The initialization processes all n votes in a single pass, which is O(n). Each query performs a binary search on the times array, which is O(log n). If you make q queries, the total query time is O(q log n). Combined, the total is O(n + q log n).

The space is O(n) for storing the times array and the leaders array. The counts dictionary uses at most O(n) space as well during preprocessing, though it could be discarded afterward since the leaders array captures all the information needed for queries.

Building blocks

1. Precomputed prefix answers

The core pattern is computing answers at each prefix so that later queries become lookups:

answers = []
state = initial_state
for item in data:
    state = update(state, item)
    answers.append(extract(state))

This is useful any time queries ask about "the state at some point in the sequence." Instead of replaying the sequence for each query, you precompute and store. The Online Election problem uses this with vote counts and a running leader.
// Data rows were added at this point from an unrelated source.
(* ===== verification/FutexRobust.v ===== *)
(** * Robust lists at exit, and the wakes that are lost (kernel/futex.c) *)

From S2P Require Import Prelude Futex FutexWorld.

(** ** The walk of the list *)

Section Robust.
Context {M : Type} (read : M -> Z -> Z -> option Z) (death : M -> Z -> bool -> M) (is64 : bool) (head : Z).

(** The entries that [link] leads to, each with the bit that says it is a PI
    lock's, back to the head. *)
Fixpoint chain (m : M) (link : Z) (l : list (Z * bool)) : Prop :=
  match l with
  | [] => link_entry link = head
  | (e, pi) :: l => link_entry link = e /\ link_pi link = pi /\ e <> head /\ exists next, robust_read read m e is64 = Some next /\ chain m next l
  end.

(** The locks are not where the links are. *)
Definition apart (l : list (Z * bool)) : Prop := forall m addr pi e, e ∈ l.*1 -> robust_read read (death m addr pi) e is64 = robust_read read m e is64.

Definition handle (offset pending : Z) (m : M) (x : Z * bool) : M :=
  if x.1 =? pending then m else death m (robust_futex_addr x.1 offset is64) x.2.

Lemma apart_tail x l : apart (x :: l) -> apart l.
Proof. intros H m addr pi e He. apply H. set_solver. Qed.

Lemma chain_death m addr pi link l : apart l -> chain m link l -> chain (death m addr pi) link l.
Proof.
  revert link. induction l as [| [e p] l IH]; intros link A; simpl; [done |]. intros (H1 & H2 & H3 & next & H4 & H5). repeat split; try done. exists next.
  rewrite A by set_solver. split; [done |]. apply IH; [by eapply apart_tail | done].
Qed.

Lemma walk_chain limit m offset pending link l : apart l -> chain m link l ->
  robust_walk read death limit m head is64 offset pending (link_entry link) (link_pi link) = (true, fold_left (handle offset pending) (take limit l) m).
Proof.
  revert limit m link. induction l as [| [e p] l IH]; intros limit m link A; simpl.
  - intros ->. rewrite take_nil. simpl. destruct limit; simpl; by rewrite Z.eqb_refl.
  - intros (<- & <- & Hne & next & Hn & Hc). destruct limit as [| limit]; simpl; rewrite (proj2 (Z.eqb_neq _ _)) by done; [done |]. rewrite Hn. unfold handle at 2. simpl.
    apply apart_tail in A. rewrite <- (IH limit _ next A); [| destruct (_ =? pending); [done | by apply chain_death]]. by destruct (_ =? pending).
Qed.

End Robust.


(** ** Wakes that are lost *)

Definition word_key : futex_key := mk_key FUTEX_KEY_PRIVATE 0x1000 0 0x5000.
Definition other_key : futex_key := mk_key FUTEX_KEY_PRIVATE 0x1000 0 0x6000.
Definition waits_at (cur : Z) (f w : Z) : event := EWait cur 0x5000 word_key (Some 5) 7 None all_bits 0 (Some f) w.
Definition answers (es : list event) : option (list (option Z)) := r ← run boot es; Some r.1.

(** A waiter that FUTEX_WAKE has taken off the queue, and counted, finds a signal
    before it finds that: it answers _EINTR, parks with the counter the wake has
    already advanced, and its restart sleeps again.  The wake is lost. *)
Theorem wake_lost_to_signal :
  let es := [EStore 5 7; waits_at 1 100 1000; EWakelike word_key None 1 0 all_bits (Some 101) None; ESlept 1 0 true true; waits_at 1 101 1000] in
  orderly boot es = true /\ answers es = Some [None; None; Some 1; Some _ERESTART; None].
Proof. by vm_compute. Qed.

(** FUTEX_CMP_REQUEUE, and FUTEX_WAKE_OP, do not advance the counter: a task
    parked for a restart sleeps again, where FUTEX_WAKE would have let it go. *)
Theorem parked_misses_wake_op :
  let es e := [EStore 5 7; waits_at 1 100 1000; ESlept 1 _EINTR true true; e; waits_at 1 103 1000] in
  let wake_op := EWakeOp word_key other_key (Some 6) 1 0 0 (Some 101) (Some 102) in
  let cmp_requeue := ECmpRequeue word_key other_key (Some 5) 1 0 7 (Some 101) (Some 102) in
  let wake := EWakelike word_key None 1 0 all_bits (Some 101) None in
  orderly boot (es wake_op) = true /\ answers (es wake_op) = Some [None; None; Some _ERESTART; Some 0; None] /\
  orderly boot (es cmp_requeue) = true /\ answers (es cmp_requeue) = Some [None; None; Some _ERESTART; Some 0; None] /\
  orderly boot (es wake) = true /\ answers (es wake) = Some [None; None; Some _ERESTART; Some 0; Some 0].
Proof. by vm_compute. Qed.

(** A dying owner's lock is read and written apart: a waiter that marks the word
    and goes to sleep between the two is overwritten, and nobody wakes it. *)
Theorem robust_mark_lost :
  let tid := 7 in let before := [EStore 5 tid] in
  exists W nval, run boot before = Some ([None], W) /\ robust_get (w_state W) (Some 5) tid = Some nval /\
    let meanwhile := [EStore 5 (tid .| FUTEX_WAITERS_); EWait 1 0x5000 word_key (Some 5) (tid .| FUTEX_WAITERS_) None all_bits 0 (Some 100) 1000; ERobust word_key (Some 5) nval false (Some 101)] in
    exists W', run W meanwhile = Some ([None; None; None], W') /\ has_flag (word_at (w_state W') 5) FUTEX_WAITERS_ = false /\
      s_waits (w_state W') !! 1000 = Some (mk_wait true 100 all_bits false true 0 false).
Proof. eexists _, _. split; [vm_compute; reflexivity |]. split; [vm_compute; reflexivity |]. eexists. split; [vm_compute; reflexivity |]. by vm_compute. Qed.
2. Binary search on sorted keys

When you have precomputed answers at sorted positions (like timestamps), queries for arbitrary positions use binary search:

import bisect
idx = bisect.bisect_right(sorted_keys, query_key) - 1
return answers[idx]

bisect_right gives the insertion point where query_key would go to keep the list sorted. Subtracting 1 gives the last existing key that is <= the query key. This pattern works for any "find the most recent event before time t" query.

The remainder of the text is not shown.